Monday, May 21, 2012

Wired Phones On The Wane

A brief article caught my attention recently. It seems that some phone companies are petitioning the government for permission to get out of the phone business. Perhaps that is a bit of an overstatement; in reality the companies want the government to release them from providing wired phone service at a reasonable price to most anyone who would like to have it.

It is called Universal Service and the roots of this mandate can be traced as far back as 1913 when the Federal Government gave AT&T a virtual monopoly for providing phone service in the United States. It was restated in 1934 with the Federal Communications Act which called for “rapid, efficient, nation-wide wire and radio communication service with adequate facilities at reasonable charges to all the people of the United States.” The Universal Service mandate assured that all citizens of the country would have phone service and that the phone company would not provide such a service only to the wealthy or only to those in large densely populated cities. That mandate has been modified several times, but to this day requires the phone company to provide a wired service to all but those in the most remote locations.

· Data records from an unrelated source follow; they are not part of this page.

(** ** Refresh cycles *)

(** C5. A text file whose first line does not decode and that has a second
    line: the cycle raises the decode error when it reaches the file, and
    ends there. Its events are those of the files before, then the ledger
    write and the opening of this file: there is no upsert for this file or
    for any file after it. *)
Theorem jsonl_malformed_start_aborts_cycle
    (json_loads : string -> option pyval) (fs : filesystem)
    (paths : list pathlike) (led led1 : gmap string Z) (tr1 : list event)
    (pre post : list string) (f line1 line2 : string) (more : list string) :
  matched fs paths = pre ++ f :: post ->
  for_each (Jsonl.load_file json_loads fs) pre led = (led1, tr1, Ok tt) ->
  led1 !! f <> Some (getmtime fs f) ->
  splitlines (read_text fs f) = line1 :: line2 :: more ->
  json_loads line1 = None ->
  Jsonl._load json_loads fs paths led
  = (<[f := getmtime fs f]> led1,
     tr1 ++ [Marked f (getmtime fs f); Opened f],
     Raise JSONDecodeError).
Proof.
  intros Hm Hpre Hk Hl Hd. unfold Jsonl._load, Jsonl.load_file in *.
  rewrite for_each_file_matched, Hm, for_each_app.
  rewrite (bind_ok _ _ _ _ _ _ Hpre). rewrite for_each_cons.
  assert (load_file fs
            (fun filename => Jsonl.first_record json_loads (read_text fs filename))
            (fun filename => Jsonl.get_stop json_loads (read_text fs filename))
            f led1
          = (<[f := getmtime fs f]> led1,
             [Marked f (getmtime fs f); Opened f], Raise JSONDecodeError)) as Hf.
  { rewrite load_file_changed by exact Hk.
    now rewrite (jsonl_first_record_malformed _ _ _ _ _ Hl Hd). }
  now rewrite (bind_raise _ _ _ _ _ _ Hf).
Qed.

Lemma jsonl_malformed_start_aborts_cycle_witness :
  Jsonl._load sample_loads
    (sample_fs 5 (String.append "oops" (String LF start_line)) Exhausted)
    [Str "runs/*"] ∅
  = (<["runs/a" := 5]> ∅, [] ++ [Marked "runs/a" 5; Opened "runs/a"],
     Raise JSONDecodeError).
Proof.
  apply (jsonl_malformed_start_aborts_cycle sample_loads
           (sample_fs 5 (String.append "oops" (String LF start_line)) Exhausted)
           [Str "runs/*"] ∅ ∅ [] [] [] "runs/a"
           (String.append "oops" (String LF "")) start_line []);
    try reflexivity.
  vm_compute. discriminate.
Defined.

(** C2, as amended. A file that is not ready, and whose timestamp is not
    the remembered one, is skipped without a raise and without an upsert,
    and the cycle goes on with the files after it; but its new timestamp is
    written to the ledger. So a later cycle leaves the file alone as long
    as its timestamp stays the same, and opens it again once the timestamp
    has changed. *)
Theorem not_ready_file_skipped_and_marked
    (json_loads : string -> option pyval) (k : catalog_class)
    (fs : filesystem) (f : string) (led : gmap string Z) :
  not_ready json_loads k fs f ->
  led !! f <> Some (getmtime fs f) ->
  Catalog.class_load_file json_loads k fs f led
  = (<[f := getmtime fs f]> led, [Marked f (getmtime fs f); Opened f], Ok tt)
  /\ (forall post,
        for_each (Catalog.class_load_file json_loads k fs) (f :: post) led
        = let '(led2, tr2, r2) :=
            for_each (Catalog.class_load_file json_loads k fs) post
              (<[f := getmtime fs f]> led) in
          (led2, [Marked f (getmtime fs f); Opened f] ++ tr2, r2))
  /\ (forall fs' paths led1 led2 tr2 r2,
        led1 !! f = Some (getmtime fs f) ->
        getmtime fs' f = getmtime fs f ->
        Catalog.class_load json_loads k fs' paths led1 = (led2, tr2, r2) ->
        forall e, e ∈ tr2 -> event_file e <> f)
  /\ (forall fs' led1,
        led1 !! f = Some (getmtime fs f) ->
        getmtime fs' f <> getmtime fs f ->
        exists tr r,
          Catalog.class_load_file json_loads k fs' f led1
          = (<[f := getmtime fs' f]> led1,
             Marked f (getmtime fs' f) :: Opened f :: tr, r)).
Proof.
  intros Hn Hk. split; [|split; [|split]].
  - now apply class_load_file_not_ready.
  - intros post. rewrite for_each_cons.
    now rewrite (bind_ok _ _ _ _ _ _ (class_load_file_not_ready _ _ _ _ _ Hn Hk)).
  - intros fs' paths led1 led2 tr2 r2 H1 Hm Hc.
    eapply class_load_untouched; [exact Hc|]. now rewrite Hm.
  - intros fs' led1 H1 Hm.
    assert (led1 !! f <> Some (getmtime fs' f)) as Hk' by congruence.
    destruct k; simpl; unfold Jsonl.load_file, Msgpack.load_file;
      rewrite load_file_changed by exact Hk'; eauto.
Qed.

Lemma not_ready_file_skipped_and_marked_witness :
  Catalog.class_load_file sample_loads BlueskyJSONLCatalog
    (sample_fs 5 "" Exhausted) "runs/a" ∅
  = (<["runs/a" := 5]> ∅, [Marked "runs/a" 5; Opened "runs/a"], Ok tt).
Proof.
  apply (not_ready_file_skipped_and_marked sample_loads BlueskyJSONLCatalog
           (sample_fs 5 "" Exhausted) "runs/a" ∅).
  - split; [reflexivity|simpl; lia].
  - vm_compute. discriminate.
Defined.

(** C2 as stated fails, for both classes: an empty file is skipped, but the
    ledger, which had no entry for it, now holds its timestamp, and a second
    cycle over the same filesystem does not open the file again. *)
Lemma not_ready_file_advances_ledger :
  not_ready sample_loads BlueskyJSONLCatalog empty_file_fs "runs/a"
  /\ not_ready sample_loads BlueskyMsgpackCatalog empty_file_fs "runs/a"
  /\ (∅ : gmap string Z) !! "runs/a" = None
  /\ Jsonl._load sample_loads empty_file_fs [Str "runs/*"] ∅
     = (<["runs/a" := 5]> ∅, [Marked "runs/a" 5; Opened "runs/a"], Ok tt)
  /\ Msgpack._load empty_file_fs [Str "runs/*"] ∅
     = (<["runs/a" := 5]> ∅, [Marked "runs/a" 5; Opened "runs/a"], Ok tt)
  /\ (<["runs/a" := 5]> ∅ : gmap string Z) !! "runs/a" = Some 5
  /\ Jsonl._load sample_loads empty_file_fs [Str "runs/*"] (<["runs/a" := 5]> ∅)
     = (<["runs/a" := 5]> ∅, [], Ok tt)
  /\ Msgpack._load empty_file_fs [Str "runs/*"] (<["runs/a" := 5]> ∅)
     = (<["runs/a" := 5]> ∅, [], Ok tt).
Proof.
  split; [split; [reflexivity|simpl; lia]|].
  repeat split; vm_compute; reflexivity.
Qed.

Lemma set_filename_to_mtime_same c :
  set_filename_to_mtime c (_filename_to_mtime c) = c.
Proof. now destruct c. Qed.

(** A cycle of the instance [self], from the cycle of its class. *)
Lemma catalog_load_unfold json_loads fs (st : gmap nat catalog) self c :
  st !! self = Some c ->
  Catalog._load json_loads fs st self =
    let '(led, tr, r) :=
      for_each (Catalog.class_load_file json_loads (cls c) fs)
        (matched fs (paths c)) (_filename_to_mtime c) in
    Some (<[self := set_filename_to_mtime c led]> st, tr, r).
Proof.
  intros H. unfold Catalog._load. rewrite H. simpl.
  now rewrite class_load_matched.
Qed.

Lemma class_load_file_is_body json_loads k fs :
  exists first_record get_stop,
    Catalog.class_load_file json_loads k fs = load_file fs first_record get_stop.
Proof. destruct k; simpl; eauto. Qed.

(** C4. When every matched file holds in the ledger its current timestamp,
    a refresh cycle opens no file and calls no upsert: it has no event at
    all, it returns, and the instance is as it was. *)
Theorem unchanged_files_no_parse_no_upsert
    (json_loads : string -> option pyval) (fs : filesystem)
    (st : gmap nat catalog) (self : nat) (c : catalog) :
  st !! self = Some c ->
  (forall f, f ∈ matched fs (paths c) ->
             _filename_to_mtime c !! f = Some (getmtime fs f)) ->
  Catalog._load json_loads fs st self = Some (st, [], Ok tt).
Proof.
  intros Hc Hk. rewrite (catalog_load_unfold _ _ _ _ _ Hc).
  destruct (class_load_file_is_body json_loads (cls c) fs) as (fr & gs & ->).
  rewrite for_each_known by exact Hk.
  rewrite set_filename_to_mtime_same. now rewrite insert_id.
Qed.

(** X13. After a cycle that returned, a second cycle over a filesystem
    with the same matched files and the same timestamps does nothing,
    whatever the files now hold. *)
Lemma second_cycle_is_idle json_loads fs fs' (st st1 : gmap nat catalog)
    self c tr1 :
  st !! self = Some c ->
  Catalog._load json_loads fs st self = Some (st1, tr1, Ok tt) ->
  matched fs' (paths c) = matched fs (paths c) ->
  (forall f, f ∈ matched fs (paths c) -> getmtime fs' f = getmtime fs f) ->
  Catalog._load json_loads fs' st1 self = Some (st1, [], Ok tt).
Proof.
  intros Hc H1 Hm Ht. rewrite (catalog_load_unfold _ _ _ _ _ Hc) in H1.
  destruct (class_load_file_is_body json_loads (cls c) fs) as (fr & gs & Hb).
  destruct (class_load_file_is_body json_loads (cls c) fs') as (fr' & gs' & Hb').
  rewrite Hb in H1.
  destruct (for_each _ _ _) as [[led1 tr] r] eqn:Hrun in H1.
  injection H1 as <- <- ->.
  assert (<[self := set_filename_to_mtime c led1]> st !! self
          = Some (set_filename_to_mtime c led1)) as Hc1
    by apply lookup_insert_eq.
  rewrite (catalog_load_unfold _ _ _ _ _ Hc1). simpl. rewrite Hb', Hm.
  rewrite for_each_known.
  - f_equal. f_equal. f_equal. now rewrite insert_insert_eq.
  - intros f Hf. rewrite Ht by exact Hf.
    eapply for_each_marks; eauto.
Qed.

So why would the phone company want to stop stringing wires? The answer to that question can found by taking a look at your family and friends. Most of us know people who have dropped the traditional wired phone and use only a mobile phone. The younger the person the more likely it is that he or she will use only a cell phone. So with fewer people paying the monthly charge for a wired phone, the less money the phone company makes. Unfortunately, a reduced number of paying customers does not translate into a significant reduction in the cost to maintain the wired network. So there is less profit. And the profits are only going to get smaller.

In the US we have a very robust and reliable phone network. It has been around for a hundred years and at one time was the model for the world. Today a look at developing countries will show that instead of modeling phone systems after ours, these emerging countries are jumping ahead to a cellular network. They will never have wired phones in private homes, only cellular service. Building a few towers serving thousands of customers is much less expensive than stringing wires to remote villages and towns.

For sure the wired phone network in this country is not going to disappear soon. It is that very network that connects many of our cellular carriers and allows for transparent communication between wired and non-wired phones. What may change quickly is having that network continue to include private homes. Having a wired phone hanging on the wall in the kitchen may soon seem as quaint as a milk bottle in the ice box.


Anonymous MikeD said...

I've been reading about this, too. So far, the way I understand it, companies can only discontinue providing wired service if another company is there to provide it. What would happen to those who depend on the wired service for Internet and fax? Communication, along with energy, may be the next big revolutions globally.